Filing jointly, groups including the Natural Resources Defense Council, Sierra Club and the Union of Concerned Scientists noted that MISO’s proposed date would push back DERA participation to “nearly 10 years after the commission issued Order No. 2222 and nearly 14 years from the commission’s publication of the Notice of Proposed Rulemaking that led to Order No. 2222.”

“In essence, MISO is arguing that its markets must remain unjust and unreasonable and unduly discriminatory with regard to DERAs for nearly a decade while it sorts out technology issues that it ought to have been aware of and planning for since well before the commission issued Order No. 2222,” the groups said.

Advanced Energy Management Alliance argued that “MISO has not provided a reasonable explanation for such an extended implementation timeline given the rapidly evolving needs of consumers and the overall electric grid.” Similarly, Advanced Energy Economy and the Solar Energy Industries Association jointly argued that “by choosing to implement other initiatives over compliance with Order No. 2222, MISO is choosing to keep barriers to participation of DER aggregations in place nearly a decade after the commission first sought to remove them.”

Utility and TO Support

In contrast, MISO member utilities were largely supportive of the timeline, agreeing with the RTO on the complexity of the work.

“In permitting thousands of new generation resources to access wholesale markets, Order No. 2222 requires enormous technical planning to ensure that local distribution and transmission systems are upgraded to accommodate the new resources; that market rules, IT systems and data requirements are sufficient to allow coordination of these new resources without jeopardizing safety, reliability or cybersecurity; and preservation of appropriate roles and authorities for both state regulators and local distribution system owners,” Consumers Energy said.

“This is no small task, as MISO’s filing makes clear — particularly when implementation must take place alongside efforts to address other critical priorities of RTOs and ISOs, including reliability, resiliency, customer affordability and a seismic shift in the electric grid’s underlying resource mix.”

Alliant Energy said it “generally supports the changes as filed, recognizing that there is still much to learn and understand regarding the operation and impact of DER aggregations in MISO’s markets.” Ameren said it “appreciates MISO’s independent assessment of its current capabilities and supports MISO’s determination that the identified software improvements need to be completed before other initiatives can be launched.”
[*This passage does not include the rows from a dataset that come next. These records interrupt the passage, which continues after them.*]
Lemma remove_scheduled_spec ext num m :
  inv ext m -> (num <= length (m_scheduledJobList m))%nat ->
  exists m', remove_scheduled_loop num m = Some m' /\ inv ext m' /\
    m_scheduledJobList m' = drop num (m_scheduledJobList m).
Proof.
  revert m. induction num as [|num IH]; intros m I Hn; cbn [remove_scheduled_loop]; [by exists m|].
  destruct (lookup_lt_is_Some_2 (m_scheduledJobList m) num) as [p Ep]; [lia|]. rewrite Ep. cbn [mbind option_bind].
  pose proof (occ_delete _ _ _ Ep) as Ho. pose proof (list_elem_of_lookup_2 _ _ _ Ep) as Hin.
  destruct (inv_live ext m p I) as (j & E & _); [by apply scheduled_total|].
  assert (inv (bump ext p) (set_scheduled m (delete num (m_scheduledJobList m)))) as I1.
  { eapply inv_lists; [exact I|by apply bump_nonneg, (inv_ext _ _ I)|..].
    - intros q. unfold bump. specialize (Ho q). ptr.
    - intros q. pose proof (inv_once _ _ I q). specialize (Ho q). ptr.
    - apply (inv_running _ _ I).
    - intros q j' E'. apply (inv_job _ _ _ _ I E').
    - intros q j' E' Hc. destruct (ok_challenge _ _ _ (inv_job _ _ _ _ I E') Hc). specialize (Ho q).
      pose proof (occ_nonneg q (delete num (m_scheduledJobList m))). ptr. }
  set (m1 := set_scheduled m _) in *. change (jobs m1) with (jobs m). rewrite E. cbn [mbind option_bind].
  destruct (fail_spec _ m1 p j I1 E) as (m2 & -> & I2 & S2 & _). cbn [mbind option_bind].
  destruct (inv_deref _ _ _ I2 (inv_ext _ _ I)) as (js & -> & I3). cbn [mbind option_bind].
  assert (m_scheduledJobList (set_jobs m2 js) = delete num (m_scheduledJobList m)) as S3 by (injection S2 as S2 _ _ _ _ _ _ _; exact S2).
  destruct (IH _ I3) as (m' & -> & I' & S'); [rewrite S3, length_delete by (by exists p); lia|].
  exists m'. split_and!; try done. rewrite S', S3, delete_take_drop, drop_app_le by (rewrite length_take; lia).
  by rewrite drop_ge by (rewrite length_take; lia).
Qed.

Lemma remove_running_spec ext l m :
  inv ext m -> m_runningJobList m = l ->
  exists m', remove_running_loop l m = Some m' /\ inv ext m' /\ m_runningJobList m' = [] /\
    m_scheduledJobList m' = m_scheduledJobList m.
Proof.
  revert m. induction l as [|p l IH]; intros m I El; cbn [remove_running_loop]; [by exists m|].
  assert (p ∈ m_runningJobList m) as Hin by (rewrite El; set_solver). pose proof (occ_in _ _ Hin) as Hr.
  pose proof (inv_running _ _ I p). pose proof (running_once _ _ p I) as Ho. rewrite El, occ_cons, Nat.eqb_refl in Ho.
  pose proof (occ_nonneg p l). destruct (running_live _ _ _ I Hin) as (j & E & Eh).
  change (jobs (set_running m l)) with (jobs m). rewrite E. cbn [mbind option_bind]. rewrite Eh.
  destruct (fail_spec _ m p j I E) as (m1 & E1 & I1 & S1 & (j1 & J1)).
  assert (exists m2, (if negb (m_cancelled j) && m_client j
      then update (didFail (set_running m l) p j CURLE_GOT_NOTHING) p (fun j => set_cancelled j true) else Some (set_running m l)) =
      Some m2 /\ m2 = set_running m1 l) as (m2 & E2 & ->).
  { destruct (_ && _); [|injection E1 as <-; by eexists]. unfold didFail, update in *. destruct (m_client j);
      cbn [jobs emit set_running set_lists] in *; rewrite E in *; cbn in E1; injection E1 as <-; eexists; split; reflexivity. }
  rewrite E2. cbn [mbind option_bind]. injection S1 as S1 R1 L1 A1 _ _ _ _.
  destruct (unattach_spec ext m1 p l I1) as (I2 & A2 & _ & _ & S2 & R2 & _); [rewrite A1; lia|intros q; rewrite R1, El, occ_cons; ptr|lia|].
  cbv zeta in *. set (m3 := curl_multi_remove_handle _ _) in *.
  assert (inv (bump ext p) (emit m3 (EasyCleanup p))) as I3 by (by apply inv_emit).
  destruct (release_spec ext _ p I3 (inv_ext _ _ I)) as (m4 & E4 & I4 & S4 & _); [done|].
  destruct (update (emit m3 (EasyCleanup p)) p _) as [m5|]; [|done]. cbn [mbind option_bind] in E4 |- *. rewrite E4. cbn [mbind option_bind].
  injection S4 as S4 R4 _ _ _ _ _ _. destruct (IH m4 I4) as (m' & -> & I' & R' & S'); [done|].
  exists m'. split_and!; try done. rewrite S', S4. cbn. by rewrite S1.
Qed.

End Operations.
End ManyFacts.

(** * Sequences of operations *)
Module Runs.
Import Queue QueueInv.

Definition initialManager (connections : Z) (tryProxySingleConnect harmfulSiteFilter redirectInWKC : bool) : Manager :=
  mkManager ∅ [] [] [] [] connections tryProxySingleConnect harmfulSiteFilter redirectInWKC false false [].

Inductive op :=
  | Load (p : nat) (j : Job) (resource : option CachedResource)
  | Release (p : nat)
  | Cancel (p : nat)
  | CancelByFrame (frame : nat)
  | Answer (p : nat) (permit : bool)
  | StartScheduled
  | CancelScheduled
  | TransferDone (p : nat)
  | Redirected (p : nat) (redirectMaxCount : Z)
  | RemoveAllScheduled
  | RemoveAllRunning
  | SetMaxHTTPConnections (number : Z).

(** A new [ResourceHandle], with the reference of its creator. *)
Definition fresh (j : Job) : Job := set_refCount (set_redirect j 0 false false) 1.
Definition create (m : Manager) (p : nat) (j : Job) : Manager := set_jobs m (<[p := fresh j]> (jobs m)).

(** What may happen when: an address is used for one job at a time, the browser
    uses the jobs it holds, the transfer library those it was given. *)
Definition enabled (m : Manager) (ext : nat -> Z) (o : op) : bool :=
  match o with
  | Load p _ _ => bool_decide (jobs m !! p = None)
  | Release p | Cancel p => (0 <? ext p)%Z
  | TransferDone p | Redirected p _ => bool_decide (p ∈ m_attached m)
  | _ => true
  end.

Section Run.
Context `{Oracles}.

Definition run_op (m : Manager) (ext : nat -> Z) (o : op) : option (Manager * (nat -> Z)) :=
  match o with
  | Load p j resource => m ← add (create m p j) p resource; Some (m, bump ext p)
  | Release p => m ← deref m p; Some (m, fun q => if (q =? p)%nat then ext q - 1 else ext q)
  | Cancel p => m ← cancel m p; Some (m, ext)
  | CancelByFrame frame => m ← cancelByFrame m frame; Some (m, ext)
  | Answer p permit => m ← permitRequest m p permit; Some (m, ext)
  | StartScheduled => '(m, _) ← startScheduledJobs m; Some (m, ext)
  | CancelScheduled => m ← cancelScheduledJobs m; Some (m, ext)
  | TransferDone p => m ← removeFromCurl m p; Some (m, ext)
  | Redirected p redirectMaxCount => '(m, _) ← didReceiveRedirect m p redirectMaxCount; Some (m, ext)
  | RemoveAllScheduled => m ← removeAllScheduledJobs m; Some (m, ext)
  | RemoveAllRunning => m ← removeAllRunningJobs m; Some (m, ext)
  | SetMaxHTTPConnections number => Some (setMaxHTTPConnections m number, ext)
  end.

Fixpoint run (m : Manager) (ext : nat -> Z) (ops : list op) : option (Manager * (nat -> Z)) :=
  match ops with
  | [] => Some (m, ext)
  | o :: ops' => if enabled m ext o then '(m, ext) ← run_op m ext o; run m ext ops' else run m ext ops'
  end.

End Run.
End Runs.

Module RunFacts.
Import Queue QueueInv QueueFacts ManyFacts Runs.

Section Run.
Context `{Oracles}.

Lemma initial_inv n a b c : inv (fun _ => 0) (initialManager n a b c).
Proof. by split; intros p. Qed.

(** A new job: nothing in the queue has its address. *)
Lemma create_spec ext m p j :
  inv ext m -> jobs m !! p = None ->
  inv (bump ext p) (create m p j) /\ 0 < total (bump ext p) (create m p j) p /\
  occ p (m_scheduledJobList m) = 0 /\ occ p (m_attached m) = 0.
Proof.
  intros I E. pose proof (inv_count _ _ I p) as Hp. rewrite E in Hp. unfold total in Hp. pose proof (inv_ext _ _ I p) as He.
  pose proof (occ_nonneg p (m_scheduledJobList m)). pose proof (occ_nonneg p (m_readCacheJobList m)).
  pose proof (occ_nonneg p (m_attached m)). pose proof (lost_nonneg p (events m)).
  assert (forall q, total (bump ext p) (create m p j) q = total ext m q + (if (q =? p)%nat then 1 else 0)) as Ht
    by (intros q; unfold total, bump; cbn; ptr).
  split_and!; try lia.
  2:{ rewrite Ht, Nat.eqb_refl. unfold total. lia. }
  destruct I as [I1 I2 I3 I4]. split; try done; [by apply bump_nonneg|]. intros q. rewrite Ht. cbn [create jobs set_jobs].
  destruct (decide (q = p)) as [->|Hne].
  - rewrite lookup_insert_eq, Nat.eqb_refl. unfold total. cbn. split_and!; [lia|lia|]. split; cbn; [lia|done].
  - rewrite lookup_insert_ne by done. destruct (Nat.eqb_spec q p); [done|]. rewrite Z.add_0_r. specialize (I2 q).
    destruct (jobs m !! q); [|done]. destruct I2 as (H4 & H5 & [H6 H7]). by split_and!.
Qed.

Lemma scheduleLoad_spec ext m p :
  inv ext m -> 0 < total ext m p -> exists m', scheduleLoadResourceFromHTTPCache m p = Some m' /\ inv ext m'.
Proof.
  intros I Ht. unfold scheduleLoadResourceFromHTTPCache. destruct (inv_ref _ _ _ I Ht) as (js & -> & I1). cbn [mbind option_bind].
  set (m1 := set_jobs m js) in *. assert (inv ext (set_readCache m1 (m_readCacheJobList m1 ++ [p]))) as I2.
  { eapply inv_lists; [exact I1|apply (inv_ext _ _ I)|..].
    - intros q. unfold bump. rewrite occ_app, occ_cons, occ_nil. ptr.
    - apply (inv_once _ _ I1).
    - apply (inv_running _ _ I1).
    - intros q j E. apply (inv_job _ _ _ _ I1 E).
    - intros q j E. apply (ok_challenge _ _ _ (inv_job _ _ _ _ I1 E)). }
  eexists. split; [reflexivity|]. destruct (negb _); [by apply inv_timers|done].
Qed.

Lemma enqueue_spec ext m p :
  inv ext m -> 0 < total ext m p -> occ p (m_scheduledJobList m) = 0 -> occ p (m_attached m) = 0 ->
  (forall j, jobs m !! p = Some j -> m_doRedirectChallenge j = false) ->
  exists m', enqueue m p = Some m' /\ inv ext m'.
Proof.
  intros I Ht Hs Ha Hc. unfold enqueue. destruct (inv_ref _ _ _ I Ht) as (js & E2 & I2). rewrite E2. cbn [mbind option_bind].
  destruct (appendScheduledJob_spec ext _ p I2 (inv_ext _ _ I)) as (m2 & -> & I3 & _); [done|done| |].
  { cbn. destruct (inv_live _ _ _ I Ht) as (j & E & _). unfold ref, update in E2. rewrite E in E2. cbn in E2. injection E2 as <-.
    rewrite lookup_insert_eq. intros ? [= <-]. by apply (Hc j). }
  cbn [mbind option_bind]. eexists. split; [reflexivity|]. destruct (negb _); [by apply inv_timers|done].
Qed.

Lemma add_spec ext m p resource :
  inv ext m -> 0 < total ext m p -> occ p (m_scheduledJobList m) = 0 -> occ p (m_attached m) = 0 ->
  (forall j, jobs m !! p = Some j -> m_doRedirectChallenge j = false) ->
  exists m', add m p resource = Some m' /\ inv ext m'.
Proof.
  intros I Ht Hs Ha Hc. unfold add. upd I Ht j E I1. set (m1 := set_jobs m _) in *.
  assert (0 < total ext m1 p) as Ht1 by exact Ht.
  assert (forall j, jobs m1 !! p = Some j -> m_doRedirectChallenge j = false) as Hc1.
  { cbn. rewrite lookup_insert_eq. intros ? [= <-]. by apply (Hc j). }
  destruct resource as [r|]; [|by apply enqueue_spec].
  destruct (_ && _); [destruct (negb _); [by apply scheduleLoad_spec|by apply enqueue_spec]|].
  apply enqueue_spec; [by apply inv_emit|by rewrite emit_total|done|done|done].
Qed.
While noting “potential revisions … are needed,” MISO transmission owners also supported the effective date.

“MISO has undertaken multiple initiatives … to address the unique and complex challenges to electric system reliability in the MISO region,” they said. “Completion of these initiatives is expected to bring immediate and quantifiable reliability and economic benefits to the MISO region. At the same time … only three states in the MISO footprint currently permit retail demand resource aggregation, which could significantly limit participation of such aggregations in MISO’s markets.”